#### [Aim of the task]
The entries below hold a line with "zstdfile_seek fuel c offset" and a line with "destruct (logic_offset c1". Return those lines and all that lie between them, exactly and only.

#### [Available data]
Lemma read_heap (fuel : nat) c (size : Z) (p : proc) (r : Z) (b : list byte)
    c' (p' : proc) :
  zstdfile_read fuel c size p = Ret (r, b, c', p') -> p_heap p' = p_heap p.
Proof.
  unfold zstdfile_read, read_out.
  destruct (size >? SSIZE_MAX); [discriminate|].
  destruct (size =? 0); [intros H; inv H; reflexivity|].
  destruct (eof c); [intros H; inv H; reflexivity|].
  destruct (truncated c) eqn:Ht.
  { cbn [l_total l_buf]. change (0 >? SSIZE_MAX) with false.
    change (0 >? 0) with false. cbv iota.
    intros H; inv H. reflexivity. }
  destruct (negb _); [discriminate|].
  destruct (read_loop fuel c p 1 _) as [[[c1 p1] l1]|w|] eqn:Hl;
    [|discriminate|discriminate].
  apply read_loop_heap in Hl.
  destruct (l_total l1 >? SSIZE_MAX); [discriminate|].
  destruct (l_total l1 >? 0); [intros H; inv H; exact Hl|].
  destruct (truncated c1); intros H; inv H; exact Hl.
Qed.

Lemma seek_skip_heap (fuel : nat) :
  forall c p t r c' p',
    seek_skip fuel c p t = Ret (r, c', p') -> p_heap p' = p_heap p.
Proof.
  induction fuel as [|fuel IH]; intros c p t r c' p' H; [discriminate|].
  cbn [seek_skip] in H.
  destruct (wrap64 t >? logic_offset c); [|inv H; reflexivity].
  destruct (zstdfile_read fuel c _ p) as [[[[e b] c1] p1]|w|] eqn:Hr;
    [|discriminate|discriminate].
  apply read_heap in Hr.
  destruct (e <? 0); [inv H; exact Hr|].
  destruct (e =? 0).
  - destruct (eof c1); [inv H; exact Hr | discriminate].
  - apply IH in H. congruence.
Qed.

Lemma seek_heap (fuel : nat) c (offset whence : Z) (p : proc) (r o : Z)
    c' (p' : proc) :
  zstdfile_seek fuel c offset whence p = Ret (r, o, c', p') ->
  p_heap p' = p_heap p.
Proof.
  unfold zstdfile_seek.
  destruct (seek_target c offset whence) as [t|]; [|intros H; inv H; reflexivity].
  destruct (t <? 0); [intros H; inv H; reflexivity|].
  destruct (_ && _); [intros H; inv H; reflexivity|].
  destruct (t =? 0) eqn:Hz.
  { unfold zstdfile_cleanup, zstdfile_init. cbv beta iota zeta.
    cbn [logic_offset]. apply Z.eqb_eq in Hz. subst t.
    change (0 =? wrap64 0) with true. cbv iota.
    intros H; inv H. simpl. lia. }
  destruct (wrap64 t >? logic_offset c).
  - destruct (seek_skip fuel c (heap_add 1 p) t) as [[[[n|] c1] p1]|w|] eqn:Hs;
      try discriminate.
    + apply seek_skip_heap in Hs. simpl in Hs.
      destruct (logic_offset c1 =? wrap64 n); [|discriminate].
      intros H; inv H. simpl. lia.
    + apply seek_skip_heap in Hs. simpl in Hs.
      intros H; inv H. simpl. lia.
  - destruct (logic_offset c =? wrap64 t); [|discriminate].
    intros H; inv H. reflexivity.
Qed.

Lemma run_ops_heap (fuel : nat) (ops : list op) :
  forall c p c' p',
    run_ops fuel c p ops = Ret (c', p') -> p_heap p' = p_heap p.
Proof.
  induction ops as [|[n|o w] ops IH]; intros c p c' p' H; simpl in H.
  - inv H. reflexivity.
  - destruct (zstdfile_read fuel c n p) as [[[[r b] c1] p1]|?|] eqn:Hr;
      try discriminate.
    apply read_heap in Hr. apply IH in H. congruence.
  - destruct (zstdfile_seek fuel c o w p) as [[[[r x] c1] p1]|?|] eqn:Hr;
      try discriminate.
    apply seek_heap in Hr. apply IH in H. congruence.
Qed.

(** ** Open streams *)

Lemma refill_streams c (p : proc) :
  match refill c p with
  | RefillOk _ p' | RefillTruncated _ p' => p_streams p' = p_streams p
  | RefillFatal => True
  end.
Proof.
  unfold refill. destruct (ibuf_pos c =? ibuf_size c); [|reflexivity].
  destruct (fread (inbuf_size c) (in_ c) (p_errno p)) as [[got f1] e1].
  destruct (f_error f1).
  - destruct (e1 =? ENOBUFS); [reflexivity | exact I].
  - destruct (_ && _); reflexivity.
Qed.

Lemma read_loop_streams (fuel : nat) :
  forall c p ret l c' p' l',
    read_loop fuel c p ret l = Ret (c', p', l') -> p_streams p' = p_streams p.
Proof.
  induction fuel as [|fuel IH]; intros c p ret l c' p' l' H; [discriminate|].
  rewrite read_loop_S in H.
  destruct (drain fuel c l) as [[c1 l1]|]; [|discriminate].
  destruct (l_size l1 =? 0); [inv H; reflexivity|].
  destruct (negb _); [discriminate|].
  destruct (ret =? 0); [inv H; reflexivity|].
  pose proof (refill_streams c1 p) as Hr.
  destruct (refill c1 p) as [c2 p2|c2 p2|]; [|inv H; exact Hr|discriminate].
  cbv zeta in H.
  destruct (decomp (reset_output c2)); [|discriminate].
  destruct (ZSTD_isError _); [discriminate|].
  destruct (_ && _).
  - apply IH in H. congruence.
  - inv H. exact Hr.
Qed.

#### [Result of this exercise]
  zstdfile_seek fuel c offset whence p = Ret (r, o, c', p') ->
  p_heap p' = p_heap p.
Proof.
  unfold zstdfile_seek.
  destruct (seek_target c offset whence) as [t|]; [|intros H; inv H; reflexivity].
  destruct (t <? 0); [intros H; inv H; reflexivity|].
  destruct (_ && _); [intros H; inv H; reflexivity|].
  destruct (t =? 0) eqn:Hz.
  { unfold zstdfile_cleanup, zstdfile_init. cbv beta iota zeta.
    cbn [logic_offset]. apply Z.eqb_eq in Hz. subst t.
    change (0 =? wrap64 0) with true. cbv iota.
    intros H; inv H. simpl. lia. }
  destruct (wrap64 t >? logic_offset c).
  - destruct (seek_skip fuel c (heap_add 1 p) t) as [[[[n|] c1] p1]|w|] eqn:Hs;
      try discriminate.
    + apply seek_skip_heap in Hs. simpl in Hs.
      destruct (logic_offset c1 =? wrap64 n); [|discriminate].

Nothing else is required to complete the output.